Output only the lines below that start at the line containing "(** The primitive" and end at the line containing "(** The global [isNaN]. *)", with both ends kept.
========================================
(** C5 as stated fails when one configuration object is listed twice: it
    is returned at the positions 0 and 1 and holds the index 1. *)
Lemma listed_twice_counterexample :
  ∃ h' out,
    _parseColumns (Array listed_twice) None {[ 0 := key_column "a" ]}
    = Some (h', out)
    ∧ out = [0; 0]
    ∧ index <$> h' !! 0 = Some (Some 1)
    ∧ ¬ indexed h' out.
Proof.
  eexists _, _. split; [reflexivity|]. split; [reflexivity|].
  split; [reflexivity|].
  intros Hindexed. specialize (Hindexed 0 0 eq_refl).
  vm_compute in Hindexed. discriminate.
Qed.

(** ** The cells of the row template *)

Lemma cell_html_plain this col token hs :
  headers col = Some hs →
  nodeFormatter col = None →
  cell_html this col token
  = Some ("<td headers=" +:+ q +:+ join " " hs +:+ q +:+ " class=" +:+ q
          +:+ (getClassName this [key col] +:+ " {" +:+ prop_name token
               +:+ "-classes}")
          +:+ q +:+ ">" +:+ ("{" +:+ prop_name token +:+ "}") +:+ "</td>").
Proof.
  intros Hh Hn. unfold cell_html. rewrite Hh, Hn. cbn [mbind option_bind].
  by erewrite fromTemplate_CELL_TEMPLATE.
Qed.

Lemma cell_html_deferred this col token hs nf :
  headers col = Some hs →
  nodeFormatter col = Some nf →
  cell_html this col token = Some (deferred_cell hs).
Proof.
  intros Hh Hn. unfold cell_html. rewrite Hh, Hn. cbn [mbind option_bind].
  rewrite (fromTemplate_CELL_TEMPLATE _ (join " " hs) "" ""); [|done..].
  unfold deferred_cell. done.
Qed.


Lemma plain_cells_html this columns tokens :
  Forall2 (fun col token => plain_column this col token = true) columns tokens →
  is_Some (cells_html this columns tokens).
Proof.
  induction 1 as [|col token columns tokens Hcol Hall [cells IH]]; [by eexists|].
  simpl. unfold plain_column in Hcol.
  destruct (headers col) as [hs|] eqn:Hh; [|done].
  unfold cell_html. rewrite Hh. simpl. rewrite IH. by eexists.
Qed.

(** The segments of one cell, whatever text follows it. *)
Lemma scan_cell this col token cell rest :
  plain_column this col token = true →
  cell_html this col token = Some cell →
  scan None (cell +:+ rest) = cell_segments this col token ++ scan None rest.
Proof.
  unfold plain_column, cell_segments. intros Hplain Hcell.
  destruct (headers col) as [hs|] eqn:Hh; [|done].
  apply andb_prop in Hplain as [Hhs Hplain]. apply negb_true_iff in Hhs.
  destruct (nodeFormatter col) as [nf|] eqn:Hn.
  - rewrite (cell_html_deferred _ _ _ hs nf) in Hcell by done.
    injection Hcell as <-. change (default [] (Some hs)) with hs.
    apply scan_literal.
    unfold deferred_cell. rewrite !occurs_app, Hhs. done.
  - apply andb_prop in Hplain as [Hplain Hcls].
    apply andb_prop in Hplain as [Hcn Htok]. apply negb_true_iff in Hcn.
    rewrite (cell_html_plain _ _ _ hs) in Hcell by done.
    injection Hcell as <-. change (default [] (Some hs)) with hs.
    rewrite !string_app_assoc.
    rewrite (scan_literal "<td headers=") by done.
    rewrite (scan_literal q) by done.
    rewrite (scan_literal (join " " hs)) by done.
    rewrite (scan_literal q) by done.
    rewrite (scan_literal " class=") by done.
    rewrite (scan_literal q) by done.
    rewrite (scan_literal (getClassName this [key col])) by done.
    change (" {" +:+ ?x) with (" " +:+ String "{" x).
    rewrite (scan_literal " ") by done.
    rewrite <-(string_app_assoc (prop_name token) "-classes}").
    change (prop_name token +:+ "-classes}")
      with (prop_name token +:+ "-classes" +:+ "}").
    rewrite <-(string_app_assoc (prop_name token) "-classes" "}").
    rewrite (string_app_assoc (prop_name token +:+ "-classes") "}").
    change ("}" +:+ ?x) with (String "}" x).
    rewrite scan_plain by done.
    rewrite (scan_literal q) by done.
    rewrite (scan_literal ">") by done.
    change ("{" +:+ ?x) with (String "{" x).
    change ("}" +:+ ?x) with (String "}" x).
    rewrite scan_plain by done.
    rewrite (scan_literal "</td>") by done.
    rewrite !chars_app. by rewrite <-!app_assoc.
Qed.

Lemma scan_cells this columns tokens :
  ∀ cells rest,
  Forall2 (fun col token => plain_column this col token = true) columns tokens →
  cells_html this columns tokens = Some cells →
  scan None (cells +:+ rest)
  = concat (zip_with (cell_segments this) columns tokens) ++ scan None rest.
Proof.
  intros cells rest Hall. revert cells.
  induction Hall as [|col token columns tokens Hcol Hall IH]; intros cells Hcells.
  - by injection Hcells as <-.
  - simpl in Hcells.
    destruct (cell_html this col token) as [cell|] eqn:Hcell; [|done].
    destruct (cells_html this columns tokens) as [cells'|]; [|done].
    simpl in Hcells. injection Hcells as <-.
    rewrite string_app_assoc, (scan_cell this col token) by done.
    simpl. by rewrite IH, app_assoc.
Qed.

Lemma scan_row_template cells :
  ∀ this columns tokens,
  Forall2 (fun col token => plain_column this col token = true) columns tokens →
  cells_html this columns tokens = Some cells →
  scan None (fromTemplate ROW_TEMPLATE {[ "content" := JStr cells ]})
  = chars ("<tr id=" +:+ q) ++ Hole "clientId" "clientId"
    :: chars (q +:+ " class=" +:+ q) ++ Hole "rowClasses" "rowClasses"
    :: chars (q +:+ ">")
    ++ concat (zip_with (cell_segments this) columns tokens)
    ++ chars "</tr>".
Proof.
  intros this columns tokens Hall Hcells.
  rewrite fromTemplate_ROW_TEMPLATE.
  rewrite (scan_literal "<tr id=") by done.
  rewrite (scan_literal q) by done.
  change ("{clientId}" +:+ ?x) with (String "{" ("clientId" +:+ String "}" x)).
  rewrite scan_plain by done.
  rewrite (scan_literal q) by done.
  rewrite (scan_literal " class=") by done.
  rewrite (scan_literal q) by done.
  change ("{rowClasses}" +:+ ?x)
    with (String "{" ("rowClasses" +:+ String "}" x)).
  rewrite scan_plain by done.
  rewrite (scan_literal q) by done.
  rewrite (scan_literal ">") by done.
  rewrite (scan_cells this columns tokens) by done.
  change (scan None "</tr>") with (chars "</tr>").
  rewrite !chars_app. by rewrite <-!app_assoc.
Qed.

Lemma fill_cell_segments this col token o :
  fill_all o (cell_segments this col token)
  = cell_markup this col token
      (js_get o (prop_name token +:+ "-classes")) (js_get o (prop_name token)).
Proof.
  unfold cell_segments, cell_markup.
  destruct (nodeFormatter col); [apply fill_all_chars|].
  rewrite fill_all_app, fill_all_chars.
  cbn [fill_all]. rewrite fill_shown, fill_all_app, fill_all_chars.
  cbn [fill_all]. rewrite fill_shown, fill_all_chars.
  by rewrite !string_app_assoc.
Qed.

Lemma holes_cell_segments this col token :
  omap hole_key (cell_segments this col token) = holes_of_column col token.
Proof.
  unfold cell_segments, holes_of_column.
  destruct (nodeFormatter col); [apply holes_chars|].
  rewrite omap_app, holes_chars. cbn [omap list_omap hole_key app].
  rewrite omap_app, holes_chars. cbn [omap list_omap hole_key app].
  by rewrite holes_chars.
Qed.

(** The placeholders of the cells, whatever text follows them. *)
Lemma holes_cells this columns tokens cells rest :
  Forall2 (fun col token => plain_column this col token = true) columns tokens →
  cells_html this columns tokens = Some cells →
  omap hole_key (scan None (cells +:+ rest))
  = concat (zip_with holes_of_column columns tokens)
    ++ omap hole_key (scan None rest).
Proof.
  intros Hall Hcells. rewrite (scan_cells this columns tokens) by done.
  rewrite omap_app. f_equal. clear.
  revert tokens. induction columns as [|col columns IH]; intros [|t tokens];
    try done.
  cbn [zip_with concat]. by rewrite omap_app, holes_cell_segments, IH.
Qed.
========================================
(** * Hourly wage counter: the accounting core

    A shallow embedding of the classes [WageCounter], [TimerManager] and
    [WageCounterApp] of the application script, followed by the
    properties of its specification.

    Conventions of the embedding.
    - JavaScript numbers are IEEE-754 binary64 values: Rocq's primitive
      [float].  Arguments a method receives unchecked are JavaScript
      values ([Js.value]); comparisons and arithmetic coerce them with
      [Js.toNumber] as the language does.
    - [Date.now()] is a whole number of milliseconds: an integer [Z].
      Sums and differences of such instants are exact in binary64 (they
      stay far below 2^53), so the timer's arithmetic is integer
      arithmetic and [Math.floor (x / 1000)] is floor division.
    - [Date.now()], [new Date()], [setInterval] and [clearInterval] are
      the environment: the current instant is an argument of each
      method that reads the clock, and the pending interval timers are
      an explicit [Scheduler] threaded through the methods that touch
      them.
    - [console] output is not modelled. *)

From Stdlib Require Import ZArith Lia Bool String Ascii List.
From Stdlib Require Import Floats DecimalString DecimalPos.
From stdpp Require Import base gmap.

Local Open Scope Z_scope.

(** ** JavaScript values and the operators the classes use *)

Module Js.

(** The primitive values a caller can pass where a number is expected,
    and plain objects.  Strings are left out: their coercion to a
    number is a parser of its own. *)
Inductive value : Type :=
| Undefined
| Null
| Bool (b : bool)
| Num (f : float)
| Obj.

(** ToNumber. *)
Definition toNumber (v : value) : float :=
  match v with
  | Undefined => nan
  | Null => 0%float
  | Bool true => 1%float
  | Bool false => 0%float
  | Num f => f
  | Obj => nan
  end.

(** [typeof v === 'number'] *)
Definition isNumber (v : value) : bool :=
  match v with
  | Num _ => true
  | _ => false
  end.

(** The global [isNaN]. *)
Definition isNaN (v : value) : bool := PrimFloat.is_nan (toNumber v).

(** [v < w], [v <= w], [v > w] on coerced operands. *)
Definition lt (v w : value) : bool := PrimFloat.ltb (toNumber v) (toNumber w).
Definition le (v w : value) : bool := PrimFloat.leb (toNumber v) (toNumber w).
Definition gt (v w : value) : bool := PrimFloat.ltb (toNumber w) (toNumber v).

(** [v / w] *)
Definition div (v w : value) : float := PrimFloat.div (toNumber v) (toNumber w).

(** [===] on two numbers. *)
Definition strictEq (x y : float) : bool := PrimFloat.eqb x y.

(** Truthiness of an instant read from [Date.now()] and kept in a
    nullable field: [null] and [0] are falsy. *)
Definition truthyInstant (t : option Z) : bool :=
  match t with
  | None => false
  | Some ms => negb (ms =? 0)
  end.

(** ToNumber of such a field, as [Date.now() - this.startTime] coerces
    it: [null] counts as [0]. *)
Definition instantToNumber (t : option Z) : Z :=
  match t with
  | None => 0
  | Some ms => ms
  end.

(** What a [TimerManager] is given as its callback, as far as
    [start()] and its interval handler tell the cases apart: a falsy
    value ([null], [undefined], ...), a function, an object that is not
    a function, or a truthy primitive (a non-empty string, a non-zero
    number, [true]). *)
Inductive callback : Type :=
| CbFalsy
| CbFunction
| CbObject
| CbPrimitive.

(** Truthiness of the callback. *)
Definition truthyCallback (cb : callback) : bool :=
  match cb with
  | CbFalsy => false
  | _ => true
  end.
========================================
(Completed exercise)
(** The primitive values a caller can pass where a number is expected,
    and plain objects.  Strings are left out: their coercion to a
    number is a parser of its own. *)
Inductive value : Type :=
| Undefined
| Null
| Bool (b : bool)
| Num (f : float)
| Obj.

(** ToNumber. *)
Definition toNumber (v : value) : float :=
  match v with
  | Undefined => nan
  | Null => 0%float
  | Bool true => 1%float
  | Bool false => 0%float
  | Num f => f
  | Obj => nan
  end.

(** [typeof v === 'number'] *)
Definition isNumber (v : value) : bool :=
  match v with
  | Num _ => true
  | _ => false
  end.

(** The global [isNaN]. *)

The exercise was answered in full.